The need for a coordinated national response to COVID-19
Our nation is currently in the midst of a pandemic that is of historic proportions and unfortunately did not need to reach this scale. Delayed responses and failure to take early, aggressive actions have made the situation much worse than it should have been.
Now, we are where we are, and a full-scale national response is urgently necessary to defeat this deadly virus and reopen our economy. Concerning health and life safety, history has shown that a coordinated national response is the most effective solution. Individual states cannot provide the coordination which is needed to solve this and do not have the resources for large scale catastrophes. We have a perverse situation right now of states bidding against each other for supplies, needlessly driving up prices.
First, we need a national health response. Stopping the spread of COVID-19 must precede any economic response. While the administration has put in place some measures to manufacture ventilators and personal protective equipment (PPE), much more must be done. The national stockpile of PPE, which was depleted over several pandemics from 2009 through 2015, must be replenished.
We need the president to intervene, like Presidents Truman and Kennedy did with the steel companies, to ensure that production and distribution is taking place in a timely manner. Competition is a core element of a free market economy, but in emergency situations like now, unusual measures are necessary. It is counterproductive to have 50 states bidding against each other, and against other countries and local government entities. This unnecessary bidding drives up cost and keeps critical supplies from flowing to where they are most needed. The federal government has the capacity to order and distribute any necessary equipment, and if needed, it has the authority to order its production. In addition to PPE and ventilators, test kits and testing supplies must also be better produced and distributed.
This is not an unprecedented response to solving large scale problems, whether it be Truman’s use of the Defense Production Act in the 1950s, Theodore Roosevelt’s response to coal strikes or FDR successfully managing a recovery from the Great Depression. It was Herbert Hoover who said in March 1930 that the Depression would be over in 60 days. We do not need that kind of leadership now.
The administration can also utilize trained federal employees, military and civilian, to provide much needed relief for our overworked front-line workers. The National Disaster Medical System, which is a government program of approximately 5,000 medical professionals, can provide the relief needed by our medical professionals and our military can provide movement of equipment, food, medicines, and other supplies. We have many trained logistics officers throughout the military who can and should lead the organizational and distribution responses to the crisis. The efforts of Gen. Russel Honore working after Hurricane Katrina is an example.
Finally, and perhaps most importantly, the president must assemble, and Congress should fund, research and development to find a cure – a response of the level of President Franklin Roosevelt’s “Manhattan Project” to find a vaccine and ensure that the virus will not continue to wreak havoc on our citizens.
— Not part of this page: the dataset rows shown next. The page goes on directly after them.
(** * simple-fsm: the transition engine and its in-memory store

    A shallow embedding of [fsm.go] (workflow definition, validation,
    lookup, [Start], [Trigger] and the query operations) and of the
    reference [MemoryStorage], followed by the properties of the engine.

    Conventions of the embedding.
    - Go strings are [string]; [==] on strings is [String.eqb].
    - A Go function returning [(T, error)] returns [result T]; one that
      returns only [error] returns [option error], [None] being [nil].
    - [time.Time] is an integer instant ([Z]); the reading of
      [time.Now().UTC()] is an explicit argument [now] of the two
      operations that take it.
    - The [context.Context] argument is dropped: neither the engine nor the
      in-memory store looks at it.
    - The engine holds a pointer to its store and mutates the store through
      it; here an updating operation returns the engine with its store
      replaced.  The mutex of the in-memory store guards single calls and is
      not modelled: operations are run one after the other. *)

From Stdlib Require Import String List ZArith Bool Arith Lia Sorted.
Import ListNotations.
Open Scope string_scope.
Open Scope list_scope.

Set Implicit Arguments.

(** ** Errors *)

(** [errors.New msg] and [fmt.Errorf format args...] with exactly one [%w]
    operand.  [args] are the remaining operands, in order.  Go tells
    sentinel errors apart by identity; every [errors.New] of the package
    has its own message, so the message identifies the sentinel. *)
Inductive error : Type :=
| errorString (msg : string)
| wrapError (format : string) (args : list string) (err : error).

Definition ErrInvalidState : error := errorString "invalid state".
Definition ErrInvalidEvent : error := errorString "invalid event".
Definition ErrInvalidTransition : error := errorString "invalid transition".
Definition ErrEntityNotFound : error := errorString "entity not found".

Definition error_eq_dec (a b : error) : {a = b} + {a <> b}.
Proof.
  decide equality; try apply string_dec.
  apply (list_eq_dec string_dec).
Defined.

(** [errors.Is]: the error itself or one it wraps is the target. *)
Fixpoint errors_Is (err target : error) : bool :=
  if error_eq_dec err target then true
  else match err with
       | errorString _ => false
       | wrapError _ _ inner => errors_Is inner target
       end.

Inductive result (A : Type) : Type :=
| Ok (a : A)
| Err (e : error).

Arguments Ok {A} a.
Arguments Err {A} e.

(** ** Data model *)

Record State : Type := mkState { State_Name : string }.

Record Event : Type := mkEvent { Event_Name : string }.

Record Transition : Type := mkTransition {
  From : State;
  To : State;
  Transition_Event : Event;
  CreatedAt : Z;
  CreatedBy : string
}.

Record Entity : Type := mkEntity { Entity_Type : string; Entity_ID : string }.

Record EntityTransition : Type := mkEntityTransition {
  ET_Entity : Entity;
  ET_Transition : Transition
}.

(** The [Storage] interface consumed by the engine. *)
Class Storage (S : Type) : Type := {
  SaveTransition : EntityTransition -> S -> option error * S;
  GetCurrentState : Entity -> S -> result State;
  GetTransitions : Entity -> S -> result (list EntityTransition)
}.

(** ** The reference store, [MemoryStorage] *)

Module MemoryStorage.

Record t : Type := mk { transitions : list EntityTransition }.

Definition NewMemoryStorage : t := {| transitions := [] |}.

(** The test of both scans:
    [t.Entity.Type == entity.Type && t.Entity.ID == entity.ID]. *)
Definition sameEntity (entity : Entity) (et : EntityTransition) : bool :=
  (Entity_Type (ET_Entity et) =? Entity_Type entity) &&
  (Entity_ID (ET_Entity et) =? Entity_ID entity).

Definition SaveTransition (et : EntityTransition) (m : t) : option error * t :=
  (None, {| transitions := transitions m ++ [et] |}).

(** The loop [for i := len - 1; i >= 0; i--]: [n] is [i + 1], so the call
    at [n] looks at the indices [n - 1] down to [0]. *)
Fixpoint scanBackward (ts : list EntityTransition) (entity : Entity) (n : nat)
  : result State :=
  match n with
  | O => Err ErrEntityNotFound
  | S i =>
      match nth_error ts i with
      | Some et =>
          if sameEntity entity et then Ok (To (ET_Transition et))
          else scanBackward ts entity i
      | None => scanBackward ts entity i
      end
  end.

Definition GetCurrentState (entity : Entity) (m : t) : result State :=
  scanBackward (transitions m) entity (length (transitions m)).

Definition GetTransitions (entity : Entity) (m : t)
  : result (list EntityTransition) :=
  Ok (filter (sameEntity entity) (transitions m)).

End MemoryStorage.

#[export] Instance MemoryStorage_Storage : Storage MemoryStorage.t := {
  SaveTransition := MemoryStorage.SaveTransition;
  GetCurrentState := MemoryStorage.GetCurrentState;
  GetTransitions := MemoryStorage.GetTransitions
}.

(** ** The engine *)

Record FSM (S : Type) : Type := mkFSM {
  states : list State;
  events : list Event;
  transitions : list Transition;
  storage : S
}.

Fixpoint validateState (state : State) (validStates : list State) : option error :=
  match validStates with
  | [] => Some (wrapError "%w: state %q is not valid" [State_Name state] ErrInvalidState)
  | s :: rest =>
      if State_Name s =? State_Name state then None
      else validateState state rest
  end.

Fixpoint validateEvent (event : Event) (validEvents : list Event) : option error :=
  match validEvents with
  | [] => Some (wrapError "%w: event %q is not valid" [Event_Name event] ErrInvalidEvent)
  | e :: rest =>
      if Event_Name e =? Event_Name event then None
      else validateEvent event rest
  end.

(** The validation loop of [New] over the declared transitions. *)
Fixpoint validateTransitions (ts : list Transition) (sts : list State)
  (evs : list Event) : option error :=
  match ts with
  | [] => None
  | t :: rest =>
      match validateState (From t) sts with
      | Some err => Some (wrapError "invalid from state in transition: %w" [] err)
      | None =>
          match validateState (To t) sts with
          | Some err => Some (wrapError "invalid to state in transition: %w" [] err)
          | None =>
              match validateEvent (Transition_Event t) evs with
              | Some err => Some (wrapError "invalid event in transition: %w" [] err)
              | None => validateTransitions rest sts evs
              end
          end
      end
  end.

Section Engine.

Context {S : Type} `{Storage S}.

(** [storage] is an interface value; [None] is the [nil] interface. *)
Definition New (sts : list State) (evs : list Event) (ts : list Transition)
  (st : option S) : result (FSM S) :=
  if Nat.eqb (length sts) 0 then Err (errorString "no states defined")
  else if Nat.eqb (length evs) 0 then Err (errorString "no events defined")
  else if Nat.eqb (length ts) 0 then Err (errorString "no transitions defined")
  else match st with
       | None => Err (errorString "storage cannot be nil")
       | Some s =>
           match validateTransitions ts sts evs with
           | Some err => Err err
           | None =>
               Ok {| states := sts; events := evs; transitions := ts; storage := s |}
           end
       end.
On the economic front, continued assistance of the federal government will be critical. Jobless claims since the start of this pandemic now top 17 million and will increase until we can return to a fully opened country. In March, Congress passed a $2.3 trillion aid package, which included funding for individual taxpayers, small and large employers, and unemployment assistance. It is already clear that more money will be needed and that it will need to come from the federal government. More individual payments directly to taxpayers will be needed. More grants to small businesses will be needed. The Federal Reserve is doing its part. The liquidity programs Chairman Jerome Powell has implemented have calmed the debt and equity markets, reduced spreads and increased liquidity.
Congress’s oversight and reviews by inspectors general in all applicable agencies are critical to assuring that appropriated funds are spent in accordance with congressional terms. The goal is to get Americans back to work and get businesses back to pre-pandemic levels of activity as quickly as safely possible, without favoritism or diversion of funds from what Congress legislated.
Throughout our country’s history, we have seen many emergencies and federal government responses. It is not too late for a nationally coordinated response and recovery that gets aid to those in need quickly and efficiently to restore our physical and fiscal health.
Rooney represents Florida’s 19th District.